EPA Failed to Tell People They’re Inhaling Carcinogens (for Nearly Two Years)

EPA Failed to Tell People They’re Inhaling Carcinogens (for Nearly Two Years)
A 2018 protest in Oak Brook, Illinois, calls attention to the manufacture of ethylene oxide gas, a carcinogen, in nearby Willowbrook. (Mark Black/Chicago Tribune/TNS/Alamy Live News)

Sixteen U.S. communities have been unknowingly breathing dangerous amounts of ethylene oxide.

Across the country, 25 industrial facilities emit a gas that significantly increases the cancer risk for adjacent communities. Yet the U.S. Environmental Protection Agency (EPA) under Donald Trump hasn’t bothered to inform them, according to a report released on Tuesday by the agency’s inspector general.

Ethylene oxide is a common building block for the production of plastics, antifreeze, and detergent, as well as a sterilizing agent, but it’s also a fairly potent carcinogen. In 2018, the EPA recognized in its National Air Toxics Assessment that the gas was escaping in dangerous quantities from more than two dozen factories. The agency announced at that time its intention to reach out to affected communities, inform them of the risks, and lay out options to help keep people safe. In the intervening two years, EPA officials managed to meet with only nine of the 25 communities.
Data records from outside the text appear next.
(* ===== verification/ControllerProps.v ===== *)
(** * What the benchmark controller guarantees

    The life cycle of a BenchmarkRun under [Reconcile], for every cluster
    that satisfies the laws of [Controller]; and a small in-memory API server
    that does, on which the theorems are run. *)

From stdpp Require Import prelude gmap strings list fin_maps.
From Stdlib Require Import ZArith Lia.
From S2P Require Import Prelude GoBytes GoTime Controller.

Local Open Scope Z_scope.

Section laws.
Context {W : Type} `{HC : Cluster W} {HL : ClusterLaws W} `{TZ : Location}.
Implicit Types (w : W) (o : k8s_object) (k : GoM W outcome).

(** ** One call at a time *)

(** After [ensure o], either it failed, or the object is there and the rest ran. *)
Lemma ensure_cases o k w :
  (∃ e w', ensure o k w = Ok (failed (ApiError e), w') ∧ ∀ name, kGet name w' = kGet name w) ∨
  (∃ w', ensure o k w = k w' ∧ is_Some (object (object_key o) w') ∧
    (∀ key, key ≠ object_key o → object key w' = object key w) ∧
    ∀ name, kGet name w' = kGet name w).
Proof.
  destruct (create_total o w) as (e & w' & E). unfold ensure. rewrite (bind_Ok _ _ _ _ _ E).
  pose proof (create_runs o w e w') as Hr. pose proof (create_other o w e w') as Ho.
  destruct e as [e|].
  - destruct e.
    + left. eauto.
    + right. exists w'. destruct (create_exists _ _ _ E) as [-> Hx]. eauto.
    + left. eauto.
  - right. exists w'. pose proof (create_ok _ _ _ E). split_and!; eauto.
Qed.

Lemma update_cases name st ok w r :
  kGet name w = inr r →
  (∃ e w', update_status name st ok w = Ok (failed (ApiError e), w') ∧
    (kGet name w' = inr r ∨ kGet name w' = inr (mkRun (runSpec r) (Found st)))) ∨
  (∃ w', update_status name st ok w = Ok (ok, w') ∧ kGet name w' = inr (mkRun (runSpec r) (Found st)) ∧
    (∀ key, object key w' = object key w) ∧ ∀ ns, terminating ns w → terminating ns w').
Proof.
  intros Hr. destruct (update_total name (Found st) w) as (e & w' & E).
  unfold update_status. rewrite (bind_Ok _ _ _ _ _ E). destruct e as [e|].
  - left. exists e, w'. split; [done|]. by eapply update_error.
  - right. exists w'. split_and!; [done|by eapply update_ok| |].
    + intros key. by eapply update_objects.
    + intros ns. by eapply update_terminating.
Qed.

(** ** Initialization *)

(** The objects of a run are all there. *)
Definition provisioned (submissionID : string) (w : W) : Prop :=
  let ns := run_namespace submissionID in
  is_Some (object ("Namespace", "", ns) w) ∧
  is_Some (object ("ResourceQuota", ns, "run-limits") w) ∧
  is_Some (object ("NetworkPolicy", ns, "block-egress") w) ∧
  is_Some (object ("Pod", ns, "contestant-engine") w).

Lemma initialize_cases name cid sid image now w r :
  kGet name w = inr r →
  (∃ e w', initialize name cid sid image now w = Ok (failed (ApiError e), w') ∧
    (kGet name w' = inr r ∨ kGet name w' = inr (mkRun (runSpec r) (Found (running_status now))))) ∨
  (∃ w', initialize name cid sid image now w = Ok (mkOutcome (5 * second) None, w') ∧
    provisioned sid w' ∧ kGet name w' = inr (mkRun (runSpec r) (Found (running_status now)))).
Proof.
  intros Hr. unfold initialize.
  destruct (ensure_cases (ns_object sid) (ensure (quota_object sid) (ensure (netpol_object sid)
    (ensure (pod_object sid cid image) (update_status name (running_status now)
    (mkOutcome (5 * second) None))))) w) as [(e & w1 & -> & G1)|(w1 & -> & X1 & O1 & G1)].
  { left. exists e, w1. rewrite G1. auto. }
  destruct (ensure_cases (quota_object sid) (ensure (netpol_object sid)
    (ensure (pod_object sid cid image) (update_status name (running_status now)
    (mkOutcome (5 * second) None)))) w1) as [(e & w2 & -> & G2)|(w2 & -> & X2 & O2 & G2)].
  { left. exists e, w2. rewrite G2, G1. auto. }
  destruct (ensure_cases (netpol_object sid)
    (ensure (pod_object sid cid image) (update_status name (running_status now)
    (mkOutcome (5 * second) None))) w2) as [(e & w3 & -> & G3)|(w3 & -> & X3 & O3 & G3)].
  { left. exists e, w3. rewrite G3, G2, G1. auto. }
  destruct (ensure_cases (pod_object sid cid image) (update_status name (running_status now)
    (mkOutcome (5 * second) None)) w3) as [(e & w4 & -> & G4)|(w4 & -> & X4 & O4 & G4)].
  { left. exists e, w4. rewrite G4, G3, G2, G1. auto. }
  destruct (update_cases name (running_status now) (mkOutcome (5 * second) None) w4 r)
    as [(e & w5 & E & G5)|(w5 & E & G5 & O5 & _)]; [by rewrite G4, G3, G2, G1|..].
  - left. eauto.
  - right. exists w5. split_and!; [done| |done]. unfold provisioned. cbv zeta.
    cbn [object_key ns_object quota_object netpol_object pod_object] in *. rewrite !O5.
    split_and!.
    + by rewrite O4, O3, O2.
    + by rewrite O4, O3.
    + by rewrite O4.
    + done.
Qed.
The EPA should obviously be stopping these polluting companies from breaking the law in the first place, but there’s more. In an unusual(ly dense) move, EPA administrator Andrew Wheeler has called on the inspector general to withdraw the report, even though Wheeler did not appear to dispute its central conclusion that 16 communities haven’t been adequately informed of their elevated risk of cancer. The inspector general politely declined. Wheeler, closing in on two years as administrator, apparently hasn’t figured out that the IG’s job is to report on his failings.